◆ **WORK TO BE COMPLETED**
The line with "Module Spec.", the line with "exact (Crowd_plain_boxes_valid_no_crowd w", and all lines between them in the material below: return these exactly, and no others.
....................
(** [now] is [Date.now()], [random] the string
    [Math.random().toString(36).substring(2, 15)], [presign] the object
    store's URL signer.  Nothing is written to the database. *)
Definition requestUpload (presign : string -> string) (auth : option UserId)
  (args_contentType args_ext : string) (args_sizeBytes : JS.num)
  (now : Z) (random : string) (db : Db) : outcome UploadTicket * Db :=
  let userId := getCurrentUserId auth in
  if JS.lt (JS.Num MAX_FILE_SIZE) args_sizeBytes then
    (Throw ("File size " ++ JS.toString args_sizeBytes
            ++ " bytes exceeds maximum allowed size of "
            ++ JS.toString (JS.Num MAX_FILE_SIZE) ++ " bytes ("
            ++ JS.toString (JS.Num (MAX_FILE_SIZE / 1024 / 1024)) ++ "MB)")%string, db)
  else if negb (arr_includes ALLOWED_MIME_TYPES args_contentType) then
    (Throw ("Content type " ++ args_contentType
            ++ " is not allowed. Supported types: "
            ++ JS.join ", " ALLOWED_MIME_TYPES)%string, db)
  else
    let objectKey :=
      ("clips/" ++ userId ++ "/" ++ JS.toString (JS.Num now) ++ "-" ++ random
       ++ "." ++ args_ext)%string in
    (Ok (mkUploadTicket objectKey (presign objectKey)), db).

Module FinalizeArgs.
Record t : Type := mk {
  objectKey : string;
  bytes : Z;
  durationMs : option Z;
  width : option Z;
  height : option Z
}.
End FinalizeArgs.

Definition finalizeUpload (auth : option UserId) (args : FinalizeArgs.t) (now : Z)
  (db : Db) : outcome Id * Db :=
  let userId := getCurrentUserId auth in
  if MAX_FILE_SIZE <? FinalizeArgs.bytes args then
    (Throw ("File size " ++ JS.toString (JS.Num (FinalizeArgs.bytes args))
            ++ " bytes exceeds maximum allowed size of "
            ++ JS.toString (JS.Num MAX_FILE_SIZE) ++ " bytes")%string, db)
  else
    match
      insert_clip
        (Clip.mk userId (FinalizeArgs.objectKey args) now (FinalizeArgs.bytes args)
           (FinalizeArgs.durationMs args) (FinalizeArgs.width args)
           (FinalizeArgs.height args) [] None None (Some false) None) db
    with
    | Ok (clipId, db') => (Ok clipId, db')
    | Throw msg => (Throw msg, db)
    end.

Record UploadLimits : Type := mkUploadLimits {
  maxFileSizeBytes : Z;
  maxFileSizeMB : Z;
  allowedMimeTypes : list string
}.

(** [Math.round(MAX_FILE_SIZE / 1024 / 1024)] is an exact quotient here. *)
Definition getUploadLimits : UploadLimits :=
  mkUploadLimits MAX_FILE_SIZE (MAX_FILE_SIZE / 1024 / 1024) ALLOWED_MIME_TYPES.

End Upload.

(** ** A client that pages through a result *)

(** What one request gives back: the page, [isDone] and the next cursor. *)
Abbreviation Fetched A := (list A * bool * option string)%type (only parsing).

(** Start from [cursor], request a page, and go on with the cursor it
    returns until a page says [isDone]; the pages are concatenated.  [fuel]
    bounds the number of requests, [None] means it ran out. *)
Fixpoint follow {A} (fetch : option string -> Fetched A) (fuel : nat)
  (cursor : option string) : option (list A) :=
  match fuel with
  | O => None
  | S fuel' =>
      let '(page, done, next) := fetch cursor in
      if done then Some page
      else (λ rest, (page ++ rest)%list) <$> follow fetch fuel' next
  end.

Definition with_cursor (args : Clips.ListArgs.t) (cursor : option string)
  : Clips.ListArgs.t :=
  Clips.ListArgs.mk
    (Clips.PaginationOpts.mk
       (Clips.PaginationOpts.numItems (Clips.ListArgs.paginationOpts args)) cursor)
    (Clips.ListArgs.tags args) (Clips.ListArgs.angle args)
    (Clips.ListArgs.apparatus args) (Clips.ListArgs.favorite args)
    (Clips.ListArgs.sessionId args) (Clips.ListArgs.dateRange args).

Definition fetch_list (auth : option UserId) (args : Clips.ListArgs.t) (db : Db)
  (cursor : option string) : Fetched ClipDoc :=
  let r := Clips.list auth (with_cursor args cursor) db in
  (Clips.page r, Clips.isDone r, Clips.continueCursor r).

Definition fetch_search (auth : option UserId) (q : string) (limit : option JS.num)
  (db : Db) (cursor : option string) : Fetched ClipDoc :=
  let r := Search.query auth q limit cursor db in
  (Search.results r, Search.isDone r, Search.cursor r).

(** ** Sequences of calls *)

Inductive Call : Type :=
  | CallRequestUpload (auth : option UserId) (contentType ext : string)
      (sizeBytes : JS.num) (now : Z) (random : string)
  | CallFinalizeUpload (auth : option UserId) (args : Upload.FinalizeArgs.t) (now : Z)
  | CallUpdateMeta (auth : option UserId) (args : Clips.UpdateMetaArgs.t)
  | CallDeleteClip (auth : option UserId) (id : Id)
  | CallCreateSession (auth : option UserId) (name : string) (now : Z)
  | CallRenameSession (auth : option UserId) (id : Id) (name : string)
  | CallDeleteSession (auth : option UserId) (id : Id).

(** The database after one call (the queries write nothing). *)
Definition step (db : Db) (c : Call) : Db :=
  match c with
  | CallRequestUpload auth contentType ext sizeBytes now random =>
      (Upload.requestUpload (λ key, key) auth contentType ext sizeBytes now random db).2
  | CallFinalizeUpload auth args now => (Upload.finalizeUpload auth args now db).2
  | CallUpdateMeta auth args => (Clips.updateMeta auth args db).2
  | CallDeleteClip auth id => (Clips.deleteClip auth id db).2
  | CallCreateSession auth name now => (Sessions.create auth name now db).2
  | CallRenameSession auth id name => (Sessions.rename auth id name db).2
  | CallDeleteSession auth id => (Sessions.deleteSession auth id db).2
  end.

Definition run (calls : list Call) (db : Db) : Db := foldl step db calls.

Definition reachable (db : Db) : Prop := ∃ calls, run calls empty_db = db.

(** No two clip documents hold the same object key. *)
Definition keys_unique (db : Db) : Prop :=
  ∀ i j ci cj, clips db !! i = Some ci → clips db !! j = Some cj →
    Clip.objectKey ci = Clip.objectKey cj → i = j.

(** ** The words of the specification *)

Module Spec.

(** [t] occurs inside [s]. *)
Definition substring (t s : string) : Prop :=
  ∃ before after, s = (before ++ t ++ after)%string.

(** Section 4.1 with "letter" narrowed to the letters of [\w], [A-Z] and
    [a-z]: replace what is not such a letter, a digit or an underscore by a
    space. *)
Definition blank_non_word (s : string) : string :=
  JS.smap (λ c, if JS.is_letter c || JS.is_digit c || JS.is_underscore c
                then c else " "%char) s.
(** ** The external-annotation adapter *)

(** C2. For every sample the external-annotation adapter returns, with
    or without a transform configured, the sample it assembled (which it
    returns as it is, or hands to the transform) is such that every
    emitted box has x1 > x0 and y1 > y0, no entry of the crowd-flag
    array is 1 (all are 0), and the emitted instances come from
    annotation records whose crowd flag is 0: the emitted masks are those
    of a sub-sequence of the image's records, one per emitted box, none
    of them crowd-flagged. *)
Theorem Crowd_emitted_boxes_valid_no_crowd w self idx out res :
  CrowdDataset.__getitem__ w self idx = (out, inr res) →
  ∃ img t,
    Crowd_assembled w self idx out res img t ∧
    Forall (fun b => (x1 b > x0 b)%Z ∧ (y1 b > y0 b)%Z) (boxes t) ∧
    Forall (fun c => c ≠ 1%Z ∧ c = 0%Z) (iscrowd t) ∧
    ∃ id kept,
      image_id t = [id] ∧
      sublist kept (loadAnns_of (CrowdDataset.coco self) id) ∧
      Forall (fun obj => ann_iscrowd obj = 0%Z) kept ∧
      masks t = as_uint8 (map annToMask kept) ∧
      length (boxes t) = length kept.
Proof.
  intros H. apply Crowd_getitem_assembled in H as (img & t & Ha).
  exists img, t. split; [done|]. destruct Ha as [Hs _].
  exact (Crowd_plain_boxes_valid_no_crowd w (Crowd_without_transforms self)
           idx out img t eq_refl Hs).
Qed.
....................
◆ **ANSWER FOR THIS EXERCISE**
Module Spec.

(** [t] occurs inside [s]. *)
Definition substring (t s : string) : Prop :=
  ∃ before after, s = (before ++ t ++ after)%string.

(** Section 4.1 with "letter" narrowed to the letters of [\w], [A-Z] and
    [a-z]: replace what is not such a letter, a digit or an underscore by a
    space. *)
Definition blank_non_word (s : string) : string :=
  JS.smap (λ c, if JS.is_letter c || JS.is_digit c || JS.is_underscore c
                then c else " "%char) s.
(** ** The external-annotation adapter *)

(** C2. For every sample the external-annotation adapter returns, with
    or without a transform configured, the sample it assembled (which it
    returns as it is, or hands to the transform) is such that every
    emitted box has x1 > x0 and y1 > y0, no entry of the crowd-flag
    array is 1 (all are 0), and the emitted instances come from
    annotation records whose crowd flag is 0: the emitted masks are those
    of a sub-sequence of the image's records, one per emitted box, none
    of them crowd-flagged. *)
Theorem Crowd_emitted_boxes_valid_no_crowd w self idx out res :
  CrowdDataset.__getitem__ w self idx = (out, inr res) →
  ∃ img t,
    Crowd_assembled w self idx out res img t ∧
    Forall (fun b => (x1 b > x0 b)%Z ∧ (y1 b > y0 b)%Z) (boxes t) ∧
    Forall (fun c => c ≠ 1%Z ∧ c = 0%Z) (iscrowd t) ∧
    ∃ id kept,
      image_id t = [id] ∧
      sublist kept (loadAnns_of (CrowdDataset.coco self) id) ∧
      Forall (fun obj => ann_iscrowd obj = 0%Z) kept ∧
      masks t = as_uint8 (map annToMask kept) ∧
      length (boxes t) = length kept.
Proof.
  intros H. apply Crowd_getitem_assembled in H as (img & t & Ha).
  exists img, t. split; [done|]. destruct Ha as [Hs _].
  exact (Crowd_plain_boxes_valid_no_crowd w (Crowd_without_transforms self)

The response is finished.